(Collected data)
..............................

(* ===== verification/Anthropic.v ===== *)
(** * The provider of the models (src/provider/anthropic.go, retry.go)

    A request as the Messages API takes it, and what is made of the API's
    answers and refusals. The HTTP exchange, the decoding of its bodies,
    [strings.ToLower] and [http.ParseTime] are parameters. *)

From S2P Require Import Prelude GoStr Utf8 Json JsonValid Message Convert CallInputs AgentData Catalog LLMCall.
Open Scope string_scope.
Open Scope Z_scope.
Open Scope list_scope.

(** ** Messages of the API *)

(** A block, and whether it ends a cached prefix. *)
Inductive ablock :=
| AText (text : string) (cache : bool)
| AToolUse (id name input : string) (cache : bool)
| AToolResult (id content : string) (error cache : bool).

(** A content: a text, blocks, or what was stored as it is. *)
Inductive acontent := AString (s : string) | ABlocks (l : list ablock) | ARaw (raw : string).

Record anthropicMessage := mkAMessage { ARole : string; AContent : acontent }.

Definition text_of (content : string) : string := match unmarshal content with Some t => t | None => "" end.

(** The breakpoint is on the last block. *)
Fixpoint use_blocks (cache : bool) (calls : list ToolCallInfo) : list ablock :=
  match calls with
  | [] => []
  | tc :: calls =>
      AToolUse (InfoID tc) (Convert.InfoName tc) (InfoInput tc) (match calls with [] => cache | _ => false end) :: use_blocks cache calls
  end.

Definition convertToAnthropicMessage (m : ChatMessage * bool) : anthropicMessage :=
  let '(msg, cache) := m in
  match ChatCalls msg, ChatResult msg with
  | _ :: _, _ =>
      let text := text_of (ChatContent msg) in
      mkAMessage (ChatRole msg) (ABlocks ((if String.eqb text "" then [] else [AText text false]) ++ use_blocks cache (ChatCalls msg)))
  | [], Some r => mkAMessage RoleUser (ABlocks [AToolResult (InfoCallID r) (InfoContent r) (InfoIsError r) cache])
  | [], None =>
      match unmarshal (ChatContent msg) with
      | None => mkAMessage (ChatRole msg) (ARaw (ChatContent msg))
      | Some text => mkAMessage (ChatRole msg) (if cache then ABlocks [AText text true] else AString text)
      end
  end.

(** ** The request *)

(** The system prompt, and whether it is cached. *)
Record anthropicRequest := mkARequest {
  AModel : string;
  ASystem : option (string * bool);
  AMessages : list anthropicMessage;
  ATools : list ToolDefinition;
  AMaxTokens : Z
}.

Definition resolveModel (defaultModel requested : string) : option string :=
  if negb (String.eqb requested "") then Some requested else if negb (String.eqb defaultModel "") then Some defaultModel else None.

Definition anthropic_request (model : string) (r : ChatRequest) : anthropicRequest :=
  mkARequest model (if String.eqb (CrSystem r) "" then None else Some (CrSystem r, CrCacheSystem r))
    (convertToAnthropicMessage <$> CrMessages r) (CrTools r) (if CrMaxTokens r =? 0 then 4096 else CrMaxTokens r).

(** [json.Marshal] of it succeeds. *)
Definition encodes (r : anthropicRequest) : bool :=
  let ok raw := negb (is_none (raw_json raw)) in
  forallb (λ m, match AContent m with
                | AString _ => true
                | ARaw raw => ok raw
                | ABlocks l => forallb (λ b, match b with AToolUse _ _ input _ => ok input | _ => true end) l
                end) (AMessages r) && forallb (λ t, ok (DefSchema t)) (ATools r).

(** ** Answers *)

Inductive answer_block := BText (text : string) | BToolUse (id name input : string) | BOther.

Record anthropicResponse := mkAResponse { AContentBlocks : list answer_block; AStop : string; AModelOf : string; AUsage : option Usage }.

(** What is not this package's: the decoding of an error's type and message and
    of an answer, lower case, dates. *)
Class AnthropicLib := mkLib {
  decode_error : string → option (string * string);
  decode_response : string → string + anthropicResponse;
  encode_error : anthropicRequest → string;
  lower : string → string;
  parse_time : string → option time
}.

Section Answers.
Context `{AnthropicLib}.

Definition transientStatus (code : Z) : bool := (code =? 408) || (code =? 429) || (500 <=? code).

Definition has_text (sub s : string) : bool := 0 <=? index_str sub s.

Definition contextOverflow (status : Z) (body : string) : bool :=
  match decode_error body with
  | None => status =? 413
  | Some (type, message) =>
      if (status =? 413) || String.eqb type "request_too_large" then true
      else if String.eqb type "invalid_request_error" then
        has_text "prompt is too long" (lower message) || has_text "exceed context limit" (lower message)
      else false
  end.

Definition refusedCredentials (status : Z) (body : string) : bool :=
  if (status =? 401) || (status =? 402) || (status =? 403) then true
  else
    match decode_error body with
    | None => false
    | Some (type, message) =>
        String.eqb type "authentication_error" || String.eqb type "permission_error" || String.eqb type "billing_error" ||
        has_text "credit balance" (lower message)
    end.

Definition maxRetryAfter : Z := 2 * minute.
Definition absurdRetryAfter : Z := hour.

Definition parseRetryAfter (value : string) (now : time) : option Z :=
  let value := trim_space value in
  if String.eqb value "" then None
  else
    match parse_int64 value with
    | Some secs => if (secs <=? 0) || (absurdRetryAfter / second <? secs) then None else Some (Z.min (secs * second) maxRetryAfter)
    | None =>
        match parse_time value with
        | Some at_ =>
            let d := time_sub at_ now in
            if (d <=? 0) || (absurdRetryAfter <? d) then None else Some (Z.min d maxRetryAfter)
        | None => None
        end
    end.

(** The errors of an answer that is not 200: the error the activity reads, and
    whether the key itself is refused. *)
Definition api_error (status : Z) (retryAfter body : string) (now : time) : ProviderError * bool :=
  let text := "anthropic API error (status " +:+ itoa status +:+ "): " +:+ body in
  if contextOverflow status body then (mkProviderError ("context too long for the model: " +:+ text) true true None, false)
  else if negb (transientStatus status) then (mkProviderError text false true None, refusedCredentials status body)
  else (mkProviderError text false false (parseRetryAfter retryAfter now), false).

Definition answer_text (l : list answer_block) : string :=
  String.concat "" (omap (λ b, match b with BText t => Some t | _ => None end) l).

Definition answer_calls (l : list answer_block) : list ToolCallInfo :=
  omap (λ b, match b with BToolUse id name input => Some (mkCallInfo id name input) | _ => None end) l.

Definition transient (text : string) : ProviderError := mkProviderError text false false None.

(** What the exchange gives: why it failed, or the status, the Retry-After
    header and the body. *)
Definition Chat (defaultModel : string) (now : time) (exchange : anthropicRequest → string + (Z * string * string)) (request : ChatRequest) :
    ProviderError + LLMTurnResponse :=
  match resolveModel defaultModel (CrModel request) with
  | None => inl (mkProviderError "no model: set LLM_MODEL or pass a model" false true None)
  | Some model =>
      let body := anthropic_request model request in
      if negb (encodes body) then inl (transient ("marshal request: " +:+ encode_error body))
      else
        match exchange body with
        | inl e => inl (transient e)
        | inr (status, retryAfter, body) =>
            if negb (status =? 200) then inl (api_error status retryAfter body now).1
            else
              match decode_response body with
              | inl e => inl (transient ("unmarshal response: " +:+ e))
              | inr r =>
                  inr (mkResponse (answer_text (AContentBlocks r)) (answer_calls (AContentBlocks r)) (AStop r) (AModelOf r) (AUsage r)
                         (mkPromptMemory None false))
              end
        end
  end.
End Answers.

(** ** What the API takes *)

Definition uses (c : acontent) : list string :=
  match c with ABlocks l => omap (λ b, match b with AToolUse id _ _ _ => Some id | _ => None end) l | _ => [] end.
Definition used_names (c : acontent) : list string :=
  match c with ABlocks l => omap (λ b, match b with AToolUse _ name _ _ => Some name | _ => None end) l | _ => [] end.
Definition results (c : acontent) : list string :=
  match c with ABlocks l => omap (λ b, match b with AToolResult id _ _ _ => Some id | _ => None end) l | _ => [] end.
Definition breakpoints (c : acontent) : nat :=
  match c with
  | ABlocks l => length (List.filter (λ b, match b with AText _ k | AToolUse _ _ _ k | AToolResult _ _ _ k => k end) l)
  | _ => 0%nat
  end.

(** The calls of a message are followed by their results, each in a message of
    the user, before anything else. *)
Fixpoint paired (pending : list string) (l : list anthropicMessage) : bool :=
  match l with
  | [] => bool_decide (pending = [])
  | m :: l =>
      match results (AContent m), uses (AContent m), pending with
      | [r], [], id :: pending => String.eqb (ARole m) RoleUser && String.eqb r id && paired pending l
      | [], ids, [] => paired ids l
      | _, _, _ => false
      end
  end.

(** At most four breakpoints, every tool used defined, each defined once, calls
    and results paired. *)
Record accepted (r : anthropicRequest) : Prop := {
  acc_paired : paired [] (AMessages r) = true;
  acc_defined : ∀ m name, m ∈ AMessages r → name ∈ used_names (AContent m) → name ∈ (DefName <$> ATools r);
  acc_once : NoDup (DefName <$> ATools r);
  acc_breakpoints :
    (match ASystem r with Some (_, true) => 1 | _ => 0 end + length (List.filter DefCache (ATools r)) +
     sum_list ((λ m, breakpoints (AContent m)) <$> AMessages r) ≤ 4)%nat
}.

..............................

In the records above, find the line with "Open Scope Z_scope."; write out exactly that line and each one after it, stopping after the line with "mkAMessage (ChatRole msg) (ABlocks".

◆ **Task solution**:
Open Scope Z_scope.
Open Scope list_scope.

(** ** Messages of the API *)

(** A block, and whether it ends a cached prefix. *)
Inductive ablock :=
| AText (text : string) (cache : bool)
| AToolUse (id name input : string) (cache : bool)
| AToolResult (id content : string) (error cache : bool).

(** A content: a text, blocks, or what was stored as it is. *)
Inductive acontent := AString (s : string) | ABlocks (l : list ablock) | ARaw (raw : string).

Record anthropicMessage := mkAMessage { ARole : string; AContent : acontent }.

Definition text_of (content : string) : string := match unmarshal content with Some t => t | None => "" end.

(** The breakpoint is on the last block. *)
Fixpoint use_blocks (cache : bool) (calls : list ToolCallInfo) : list ablock :=
  match calls with
  | [] => []
  | tc :: calls =>
      AToolUse (InfoID tc) (Convert.InfoName tc) (InfoInput tc) (match calls with [] => cache | _ => false end) :: use_blocks cache calls
  end.

Definition convertToAnthropicMessage (m : ChatMessage * bool) : anthropicMessage :=
  let '(msg, cache) := m in
  match ChatCalls msg, ChatResult msg with
  | _ :: _, _ =>
      let text := text_of (ChatContent msg) in
      mkAMessage (ChatRole msg) (ABlocks ((if String.eqb text "" then [] else [AText text false]) ++ use_blocks cache (ChatCalls msg)))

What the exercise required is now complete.